- [Task requirements] The answer should be one number: how many lines in the records below contain the word "lost".

━━━━━ Records shown

Lemma grid_cells (columns rows : Z) :
  0 < rows -> 0 <= columns ->
  map (fun id => (id / rows, id mod rows)) (py_range 0 (columns * rows))
  = grid columns rows.
Proof.
  intros Hr Hc. unfold grid.
  rewrite <- (Z2Nat.id columns Hc). clear Hc.
  induction (Z.to_nat columns) as [|n IH]; [reflexivity|].
  rewrite Nat2Z.inj_succ. unfold Z.succ.
  rewrite (py_range_snoc 0 (Z.of_nat n)) by lia.
  rewrite flat_map_app. cbn [flat_map]. rewrite app_nil_r, <- IH.
  rewrite (py_range_app 0 (Z.of_nat n * rows) ((Z.of_nat n + 1) * rows))
    by nia.
  rewrite map_app. f_equal.
  unfold py_range.
  replace ((Z.of_nat n + 1) * rows - Z.of_nat n * rows) with (rows - 0) by lia.
  rewrite !map_map. apply map_ext_in. intros k Hk. apply in_seq in Hk.
  rewrite Z.add_0_l.
  rewrite (Z.add_comm (Z.of_nat n * rows)), Z.div_add, Z.mod_add by lia.
  rewrite Z.div_small, Z.mod_small by lia. f_equal; lia.
Qed.

(** X18. On a grid with at least one row and room for the memories, the
    two generators share out the cells: the pairs of [PeIdGen] followed by
    those of [HbmIdGen] are the cells of the grid, column by column, each
    once; the memories take the last [num_hbms] of them. *)
Theorem generators_partition_grid (args : Args) :
  0 < num_rows args -> 0 <= num_columns args ->
  0 <= num_hbms args <= num_columns args * num_rows args ->
  exists pe_cells hbm_cells,
    PeIdGen args = Ok pe_cells
    /\ HbmIdGen args = Ok hbm_cells
    /\ pe_cells ++ hbm_cells = grid (num_columns args) (num_rows args)
    /\ List.length hbm_cells = Z.to_nat (num_hbms args)
    /\ NoDup (pe_cells ++ hbm_cells).
Proof.
  intros Hr Hc Hh. unfold PeIdGen, HbmIdGen. cbv zeta.
  set (R := num_rows args) in *. set (N := num_columns args * R) in *.
  assert (Hcell : forall l,
            mapM (grid_cell R) l = Ok (map (fun id => (id / R, id mod R)) l)).
  { intros l. apply mapM_ok. intros a _. unfold grid_cell.
    destruct (Z.eqb_spec R 0); [lia | reflexivity]. }
  rewrite !Hcell. do 2 eexists. split; [reflexivity|]. split; [reflexivity|].
  rewrite <- map_app, <- py_range_app by lia.
  split; [now apply grid_cells|]. split.
  - rewrite length_map, py_range_length. f_equal. lia.
  - apply NoDup_map_NoDup_ForallPairs; [|apply py_range_nodup].
    intros x y _ _ H. injection H as Hq Hm.
    rewrite (Z.div_mod x R), (Z.div_mod y R) by lia. congruence.
Qed.

Section AccumulatingLoop.
Variables (A : Type) (size : Z) (f : Z -> Z -> A).

(** The loop of [build_memories] and of [build_memory_maps]: entry [i] is
    built from the base advanced [i] times. *)
Lemma base_loop (n : nat) :
  forall base acc,
    fold_left
      (fun (st : Z * list A) (i : Z) =>
         let '(b, l) := st in (b + size, l ++ [f b i]))
      (map (fun k : nat => 0 + Z.of_nat k) (seq 0 n)) (base, acc)
    = (base + Z.of_nat n * size,
       acc ++ map (fun k : nat => f (base + Z.of_nat k * size) (Z.of_nat k))
                (seq 0 n)).
Proof.
  induction n as [|n IH]; intros base acc.
  - cbn. rewrite app_nil_r. f_equal. lia.
  - rewrite seq_S, !map_app, fold_left_app, IH. cbn [map fold_left Nat.add].
    rewrite <- app_assoc. cbn [app].
    rewrite Z.add_0_l. f_equal. lia.
Qed.
Lemma strip_leading_hyphen (s : string) :
  exists r, strip (String "-" s) = String "-" r.
Proof.
  unfold strip. change (lstrip (String "-" s)) with (String "-" s).
  cbn [rstrip]. destruct (rstrip s); eexists; reflexivity.
Qed.

Lemma dash_to_hyphen_leading_hyphen (last : N) (s : string) :
  dash_to_hyphen last (String "-" s) = String "-" (dash_to_hyphen last s).
Proof. cbn [dash_to_hyphen]. now destruct s as [|b [|c s]]. Qed.

(** X8. A lone number is cut to the faces 2..6 before it is read: every
    decimal numeral n gives (7 - max 2 (min 6 n)) / 6, so "0" and "1" give
    5/6 and every number from 6 up gives 1/6; a text that starts with a
    hyphen, such as a negative number, gives 0. *)
Theorem parse_recharge_lone_number (ds : list nat) :
  is_numeral ds ->
  (parse_recharge (numeral ds)
   == inject_Z (7 - Z.max 2 (Z.min 6 (numeral_value ds))) / 6)%Q
  /\ forall s : string, (parse_recharge (String "-" s) == 0)%Q.
Proof.
  intros Hds. split.
  - unfold parse_recharge.
    rewrite (strip_id _ (numeral_not_blank ds Hds)).
    rewrite !(dash_to_hyphen_id _ _ (numeral_no_dash_byte ds Hds)).
    rewrite (numeral_not_empty ds Hds), (numeral_no_hyphen ds Hds).
    rewrite (int_numeral ds Hds). reflexivity.
  - intros s. unfold parse_recharge.
    destruct (strip_leading_hyphen s) as [r ->].
    rewrite !dash_to_hyphen_leading_hyphen. reflexivity.
Qed.

Lemma parse_recharge_lone_number_witness :
  is_numeral [1%nat; 7%nat]
  /\ (parse_recharge "17" == 1 # 6)%Q
  /\ (parse_recharge "-3" == 0)%Q.
Proof.
  assert (H : is_numeral [1%nat; 7%nat]).
  { split; [discriminate|]. repeat constructor. }
  destruct (parse_recharge_lone_number [1%nat; 7%nat] H) as [H1 H2].
  exact (conj H (conj H1 (H2 "3"%string))).
Defined.
Lemma has_sha256_In (h : string) (s : Store) :
  has_sha256 h s = false -> ~ In h (map Sample.sha256 (samples s)).
Proof.
  unfold has_sha256. intros H Hin. apply in_map_iff in Hin.
  destruct Hin as [r [Hr Hin]].
  assert (existsb (fun r => String.eqb (Sample.sha256 r) h) (samples s) = true).
  { apply existsb_exists. exists r. split; [exact Hin|].
    rewrite Hr. apply String.eqb_refl. }
  congruence.
Qed.

Ltac world_simpl :=
  cbn [fst snd db fs log faults with_db with_log with_faults machines samples
       tasks insert_sample insert_task is_SQLAlchemyError].

Lemma commit_or_reread_store (i : FileInfo) (parent : option Z) (w : World) :
  let w' := run (commit_or_reread i parent) w in
  fs w' = fs w
  /\ machines (db w') = machines (db w)
  /\ tasks (db w') = tasks (db w)
  /\ (samples (db w') = samples (db w)
      \/ (exists row,
            samples (db w') = (samples (db w) ++ [row])%list
            /\ Sample.sha256 row = get_sha256 i
            /\ has_sha256 (get_sha256 i) (db w) = false
            /\ result (commit_or_reread i parent) w
               = Return (Some (Some row)))).
Proof.
  unfold run, result, commit_or_reread, except_IntegrityError,
    except_SQLAlchemyError, commit_sample, query, bind, store_call, get_db,
    ret, raise, logmsg.
  destruct w as [d f l fa]. world_simpl.
  destruct (String.eqb (get_type i) "" || has_sha256 (get_sha256 i) d) eqn:E.
  - destruct fa as [|[|] [|[|] fa']]; world_simpl; rewrite ?E; world_simpl;
      auto 6.
  - pose proof E as E'. apply orb_false_iff in E'. destruct E' as [_ E'].
    destruct fa as [|[|] fa']; world_simpl; rewrite ?E; world_simpl; auto 6.
    + repeat split; auto. right. eexists. repeat split; auto.
    + repeat split; auto. right. eexists. repeat split; auto.
Qed.
Lemma NoDup_snoc {A} (l : list A) (x : A) :
  NoDup l -> ~ In x l -> NoDup (l ++ [x]).
Proof.
  induction l as [|h l IH]; simpl; intros Hnd Hx.
  - constructor; [intros []|constructor].
  - inversion Hnd as [|? ? Hh Hl]; subst. constructor.
    + rewrite in_app_iff. simpl. intuition.
    + apply IH; intuition.
Qed.

(** The unique index is an invariant of the sample step, hence of
    [register_sample]: submitting content whose sha256 is in the table never
    adds a second row. *)
Lemma commit_or_reread_keeps_sha256_unique (i : FileInfo) (parent : option Z)
    (w : World) :
  sha256_unique (db w) ->
  sha256_unique (db (run (commit_or_reread i parent) w)).
Proof.
  intros Hu. unfold sha256_unique in *.
  destruct (commit_or_reread_store i parent w)
    as [_ [_ [_ [H|[row [H [Hs [Hn _]]]]]]]]; rewrite H; [exact Hu|].
  rewrite map_app. simpl. apply NoDup_snoc; [exact Hu|].
  rewrite Hs. now apply has_sha256_In.
Qed.

Lemma register_sample_keeps_sha256_unique (obj : Obj) (w : World) :
  sha256_unique (db w) ->
  sha256_unique (db (run (register_sample obj) w)).
Proof.
  intros Hu.
  assert (Hpath : forall p, sha256_unique
                              (db (run (register_sample_path p) w))).
  { intros p. unfold register_sample_path, run, bind, file_info.
    destruct (fs w p) as [i|]; [|exact Hu].
    pose proof (commit_or_reread_keeps_sha256_unique i None w Hu) as H.
    unfold run in H.
    destruct (commit_or_reread i None w) as [[[[row|]|]|e] w']; exact H. }
  destruct obj; simpl; auto.
Qed.

(** Registering content that is already in the table leaves the table as it
    is. *)
Lemma register_sample_known_content (path : string) (i : FileInfo)
    (w : World) :
  fs w path = Some i ->
  has_sha256 (get_sha256 i) (db w) = true ->
  samples (db (run (register_sample (File path)) w)) = samples (db w).
Proof.
  intros Hfs Hhas.
  unfold register_sample, register_sample_path, run, bind, file_info.
  rewrite Hfs.
  destruct (commit_or_reread_store i None w)
    as [_ [_ [_ [H|[row [_ [_ [Hn _]]]]]]]]; [|congruence].
  unfold run in H.
  destruct (commit_or_reread i None w) as [[[[row|]|]|e] w']; exact H.
Qed.
(** ** Database.add: the task step *)

Lemma with_log_same (w : World) : with_log (log w ++ []) w = w.
Proof. destruct w. unfold with_log. simpl. now rewrite app_nil_r. Qed.

Lemma get_or_create_tags_ok (names : list string) (w : World) :
  faults w = [] -> get_or_create_tags names w = (Return names, w).
Proof.
  intros Hf. induction names as [|n names IH]; [reflexivity|].
  simpl. unfold bind. rewrite (store_call_ok w Hf), IH. reflexivity.
Qed.

Lemma get_or_create_tags_frame (names : list string) (w : World) :
  db (run (get_or_create_tags names) w) = db w
  /\ fs (run (get_or_create_tags names) w) = fs w
  /\ log (run (get_or_create_tags names) w) = log w.
Proof.
  revert w. induction names as [|n names IH]; intros w; [now split|].
  simpl. unfold run, bind, store_call.
  destruct w as [d f l fa].
  destruct fa as [|[|] fa]; world_simpl; [| now split |].
  - specialize (IH (mkWorld d f l [])). unfold run in IH.
    destruct (get_or_create_tags names (mkWorld d f l [])) as [[r|e] w'];
      exact IH.
  - specialize (IH (mkWorld d f l fa)). unfold run in IH.
    unfold with_faults. world_simpl.
    destruct (get_or_create_tags names (mkWorld d f l fa)) as [[r|e] w'];
      exact IH.
Qed.

(** The clock a submission stores, and whether it warns. *)
Lemma resolve_clock_frame (c : option ClockArg) (w : World) :
  exists d l, resolve_clock c w = (Return d, with_log (log w ++ l) w).
Proof.
  unfold resolve_clock.
  destruct c as [[s|d]|].
  - destruct (String.eqb s "").
    + exists epoch, []. unfold ret. now rewrite with_log_same.
    + destruct (Strptime.strptime s) as [d|].
      * exists d, []. unfold ret. now rewrite with_log_same.
      * eexists epoch, [_]. reflexivity.
  - exists d, []. unfold ret. now rewrite with_log_same.
  - exists epoch, []. unfold ret. now rewrite with_log_same.
Qed.
Lemma working_download_worker (i : nat) (c c' : Pool.config) (rest : list (string * string)) :
  working c rest → Pool.download_worker W max_size i c = Some c' → working c' rest.
Proof.
  intros (Hlen & Hws & Hq & Hu & lost & Hlost & Hperm). unfold Pool.download_worker.
  destruct (Pool.workers c !! i) as [w|] eqn:Hw; [| done].
  pose proof (tally_insert Pool.busy (Pool.workers c) i w) as Hbusy.
  pose proof (tally_insert Pool.died (Pool.workers c) i w) as Hdied.
  pose proof (saving_insert (Pool.workers c) i w) as Hsaving.
  destruct w as [| url save_path | | |]; try done.
  - (* get *)
    destruct (Pool.queue c) as [|it q] eqn:Hqueue; [done |]. intros [= <-].
    apply Forall_cons in Hq as [(url & save_path & ->) Hq].
    specialize (Hbusy (Pool.AtSave url save_path) Hw).
    specialize (Hdied (Pool.AtSave url save_path) Hw).
    specialize (Hsaving (Pool.AtSave url save_path) Hw).
    unfold Pool.working, Pool.settled, Pool.in_hand, Pool.waiting in *.
    rewrite Hqueue, bind_cons in Hperm. simpl in *.
    rewrite length_insert.
    split; [done |]. split; [apply Forall_insert; [done | by left] |].
    split; [done |]. split; [lia |]. exists lost. split; [lia |].
    rewrite <- Hperm. rewrite app_nil_r in Hsaving. rewrite Hsaving.
    solve_Permutation.
  - (* save_file *)
    destruct (save_file W url save_path max_size (Pool.disk c)) as [[[ok fs] r] | e |]
      eqn:Hsave; [| | done]; intros [= <-].
    + (* it returns *)
      specialize (Hbusy Pool.AtTaskDone Hw). specialize (Hdied Pool.AtTaskDone Hw).
      specialize (Hsaving Pool.AtTaskDone Hw).
      unfold Pool.working, Pool.settled, Pool.in_hand, Pool.waiting in *. simpl in *.
      rewrite length_insert, fmap_app. simpl.
      split; [done |]. split; [apply Forall_insert; [done | by left] |].
      split; [done |]. split; [lia |]. exists lost. split; [lia |].
      rewrite <- Hperm. rewrite app_nil_r in Hsaving. rewrite <- Hsaving.
      solve_Permutation.
    + (* it raises *)
      apply save_file_raises in Hsave as [-> _].
      specialize (Hbusy (Pool.Died ValueError) Hw).
      specialize (Hdied (Pool.Died ValueError) Hw).
      specialize (Hsaving (Pool.Died ValueError) Hw).
      unfold Pool.working, Pool.settled, Pool.in_hand, Pool.waiting in *. simpl in *.
      rewrite length_insert.
      split; [done |]. split; [apply Forall_insert; [done | by right] |].
      split; [done |]. split; [lia |].
      exists ((url, save_path) :: lost). split; [simpl; lia |].
      rewrite <- Hperm. rewrite app_nil_r in Hsaving. rewrite <- Hsaving.
      solve_Permutation.
  - (* task_done *)
    intros [= <-].
    specialize (Hbusy Pool.AtGet Hw). specialize (Hdied Pool.AtGet Hw).
    specialize (Hsaving Pool.AtGet Hw).
    unfold Pool.working, Pool.settled, Pool.in_hand, Pool.waiting in *. simpl in *.
    rewrite length_insert.
    split; [done |]. split; [apply Forall_insert; [done | by left] |].
    split; [done |]. split; [lia |]. exists lost. split; [lia |].
    rewrite <- Hperm. rewrite !app_nil_r in Hsaving. by rewrite Hsaving.
Qed.

Lemma stopping_download_worker (i : nat) (c c' : Pool.config) (k : nat) :
  stopping c k → Pool.download_worker W max_size i c = Some c' →
  stopping c' k
  ∧ Pool.pc c' = Pool.pc c
  ∧ Pool.workers c !! i = Some Pool.AtGet
  ∧ Pool.workers c' = <[i := Pool.Died TypeError]> (Pool.workers c).
Proof.
  intros (Hlen & Hws & Hq & Hcount & Hu & Hperm). unfold Pool.download_worker.
  destruct (Pool.workers c !! i) as [w|] eqn:Hw; [| done].
  pose proof (proj1 (Forall_lookup _ _) Hws i w Hw) as [-> | ->]; [| done].
  pose proof (tally_insert Pool.died (Pool.workers c) i _ (Pool.Died TypeError) Hw) as Hdied.
  destruct (Pool.queue c) as [|it q] eqn:Hqueue; [done |]. intros [= <-].
  apply Forall_cons in Hq as [-> Hq].
  unfold Pool.stopping. simpl in *. rewrite length_insert.
  repeat split; try done; try lia.
  apply Forall_insert; [done | by right].
Qed.

Lemma download_worker_invariant (i : nat) (c c' : Pool.config) :
  invariant c → Pool.download_worker W max_size i c = Some c' → invariant c'.
Proof.
  unfold Pool.invariant. intros Hinv Hstep.
  assert (Pool.pc c' = Pool.pc c) as Hmain.
  { unfold Pool.download_worker in Hstep.
    destruct (Pool.workers c !! i) as [[| url save_path | | |]|]; try done.
    - destruct (Pool.queue c); [done |]. by injection Hstep as <-.
    - destruct (save_file W url save_path max_size (Pool.disk c)) as [[[ok fs] r] | e |];
        [| | done]; by injection Hstep as <-.
    - by injection Hstep as <-. }
  rewrite Hmain.
  destruct (Pool.pc c) as [k | rest | | k | j | | e].
  - (* no worker moves before the traversal: the queue is empty *)
    destruct Hinv as (Hlen & Hws & Hq & Hu & Ho). unfold Pool.download_worker in Hstep.
    destruct (Pool.workers c !! i) as [w|] eqn:Hw; [| done].
    pose proof (proj1 (Forall_lookup _ _) Hws i w Hw) as ->.
    by rewrite Hq in Hstep.
  - by eapply working_download_worker.
  - by eapply working_download_worker.
  - by eapply (stopping_download_worker i c c' k).
  - destruct Hinv as [Hstop Hjoined].
    destruct (stopping_download_worker i c c' 0 Hstop Hstep) as (Hstop' & _ & Hw & ->).
    split; [done |]. intros j' w Hj Hw'.
    destruct (decide (j' = i)) as [-> | Hne].
    + rewrite list_lookup_insert_eq in Hw' by (by eapply lookup_lt_Some). congruence.
    + rewrite list_lookup_insert_ne in Hw' by done. by eapply Hjoined.
  - destruct Hinv as [Hstop Hall].
    destruct (stopping_download_worker i c c' 0 Hstop Hstep) as (Hstop' & _ & Hw & ->).
    pose proof (proj1 (Forall_lookup _ _) Hall i _ Hw). done.
  - destruct Hinv as [rest Hwork]. exists rest. by eapply working_download_worker.
Qed.

(** Every configuration a run can reach satisfies the invariant. *)
Lemma reachable_invariant (c : Pool.config) :
  Pool.reachable W max_size threads tasks c → invariant c.
Proof.
  unfold Pool.reachable. revert c.
  apply (rtc_ind_r (R := Pool.step W max_size threads tasks)
           (λ c, invariant c) (Pool.initial threads)).
  - apply invariant_initial.
  - intros c1 c2 _ [Hstep | i Hstep | e puts Hpc ->] Hinv.
    + by eapply main_invariant.
    + by eapply download_worker_invariant.
    + unfold Pool.invariant in *. rewrite Hpc in Hinv. simpl. by exists puts.
Qed.

Lemma first_worker_step (n i : nat) (c c' : Pool.config) :
  Pool.first_worker W max_size n i c = Some c' →
  ∃ j, Pool.download_worker W max_size j c = Some c'.
Proof.
  revert i. induction n as [|n IH]; intros i; simpl; [done |].
  destruct (Pool.download_worker W max_size i c) as [c1|] eqn:Hstep; [| apply IH].
  intros [= <-]. eauto.
Qed.

(** What the scheduler computes is a run. *)
Lemma schedule_run (fuel : nat) (c : Pool.config) :
  rtc (Pool.step W max_size threads tasks) c
    (Pool.schedule W max_size threads tasks fuel c).
Proof.
  revert c. induction fuel as [|fuel IH]; intros c; simpl; [done |].
  destruct (Pool.main threads tasks c) as [c1|] eqn:Hmain.
  - eapply rtc_l; [by apply Pool.step_of_main | apply IH].
  - destruct (Pool.first_worker W max_size (length (Pool.workers c)) 0 c) as [c1|] eqn:Hw;
      [| done].
    apply first_worker_step in Hw as [j Hj].
    eapply rtc_l; [by eapply Pool.step_of_worker | apply IH].
Qed.

(** Once the queue has been joined every task of the run has reached a
    terminal state, and the queue holds stop signals only. *)
Lemma tasks_settled_before_stop (c : Pool.config) :
  Pool.reachable W max_size threads tasks c →
  match Pool.pc c with
  | Pool.Stopping _ | Pool.JoiningThreads _ | Pool.Finished =>
      Pool.settled c ≡ₚ tasks ∧ Forall (λ it, it = PyNone) (Pool.queue c)
  | _ => True
  end.
Proof.
  intros Hinv%reachable_invariant. unfold Pool.invariant in Hinv.
  destruct (Pool.pc c); try done.
  - by destruct Hinv as (_ & _ & ? & _ & _ & ?).
  - by destruct Hinv as [(_ & _ & ? & _ & _ & ?) _].
  - by destruct Hinv as [(_ & _ & ? & _ & _ & ?) _].
Qed.

(** At the end every worker has taken one stop signal and died of it: the
    queue is empty, its counter stands at the [threads] signals that no
    [task_done] answered. *)
Lemma finished_pool (c : Pool.config) :
  Pool.reachable W max_size threads tasks c →
  Pool.pc c = Pool.Finished →
  Pool.workers c = replicate threads (Pool.Died TypeError)
  ∧ Pool.queue c = []
  ∧ Pool.unfinished_tasks c = Z.of_nat threads
  ∧ Pool.settled c ≡ₚ tasks.
Proof.
  intros Hinv%reachable_invariant Hmain. unfold Pool.invariant in Hinv.
  rewrite Hmain in Hinv. destruct Hinv as [(Hlen & _ & _ & Hcount & Hu & Hperm) Hall].
  rewrite tally_all in Hcount by (eapply Forall_impl; [exact Hall | by intros w ->]).
  repeat split; [| | lia | done].
  - rewrite <- Hlen. clear -Hall.
    induction Hall as [|w ws -> _ IH]; [done |]. simpl. by rewrite <- IH.
  - destruct (Pool.queue c); [done | simpl in Hcount; lia].
Qed.

(** No worker ever leaves its loop through the [break] of line 89. *)
Lemma break_never_taken (c : Pool.config) :
  Pool.reachable W max_size threads tasks c →
  Forall (λ w, w ≠ Pool.Exited) (Pool.workers c).
Proof.
  intros Hinv%reachable_invariant. unfold Pool.invariant in Hinv.
  assert (∀ rest, working c rest → Forall (λ w, w ≠ Pool.Exited) (Pool.workers c))
    as Hworking.
  { intros rest (_ & Hws & _).
    eapply Forall_impl; [exact Hws |]. intros w [Hterm | ->]; [by destruct w | done]. }
  destruct (Pool.pc c).
  - destruct Hinv as (_ & Hws & _). eapply Forall_impl; [exact Hws | by intros w ->].
  - by eapply Hworking.
  - by eapply Hworking.
  - destruct Hinv as (_ & Hws & _).
    eapply Forall_impl; [exact Hws | by intros w [-> | ->]].
  - destruct Hinv as [(_ & Hws & _) _].
    eapply Forall_impl; [exact Hws | by intros w [-> | ->]].
  - destruct Hinv as [(_ & Hws & _) _].
    eapply Forall_impl; [exact Hws | by intros w [-> | ->]].
  - destruct Hinv as [rest Hwork]. by eapply Hworking.
Qed.

End Workers.

(** ** When the pool shuts down

    Every step lowers [Pool.measure], so a run is over after at most
    [Pool.measure] steps.  When the traversal returns to [main] and the
    length of every response can be read, no worker dies before the stop
    signals, and with at least one worker a run that has not finished is
    never stuck: however the threads are scheduled it ends with the main
    thread at its end. *)

Lemma tally_positive (f : Pool.worker → nat) (ws : list Pool.worker) :
  (0 < Pool.tally f ws)%nat → ∃ i w, ws !! i = Some w ∧ (0 < f w)%nat.
Proof.
  unfold Pool.tally. induction ws as [|w ws IH]; simpl; [lia |]. intros Hpos.
  destruct (decide (0 < f w)%nat) as [Hw | Hw].
  - by exists O, w.
  - destruct IH as (i & w' & Hi & Hw'); [lia |]. by exists (S i), w'.
Qed.

Lemma tally_bound (f : Pool.worker → nat) (ws : list Pool.worker) (i : nat)
    (w : Pool.worker) :
  (∀ w, f w ≤ 1)%nat → ws !! i = Some w → f w = O →
  (Pool.tally f ws < length ws)%nat.
Proof.
  intros Hf Hw Hzero.
  destruct (lookup_insert_split ws i w w Hw) as (l1 & l2 & -> & _).
  rewrite tally_middle, length_app. simpl.
  assert (∀ l, Pool.tally f l ≤ length l)%nat as Hle.
  { unfold Pool.tally. induction l as [|x l IH]; simpl; [lia |].
    specialize (Hf x). lia. }
  pose proof (Hle l1). pose proof (Hle l2). lia.
Qed.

━━━━━━━━━━

- [Expected answer] 5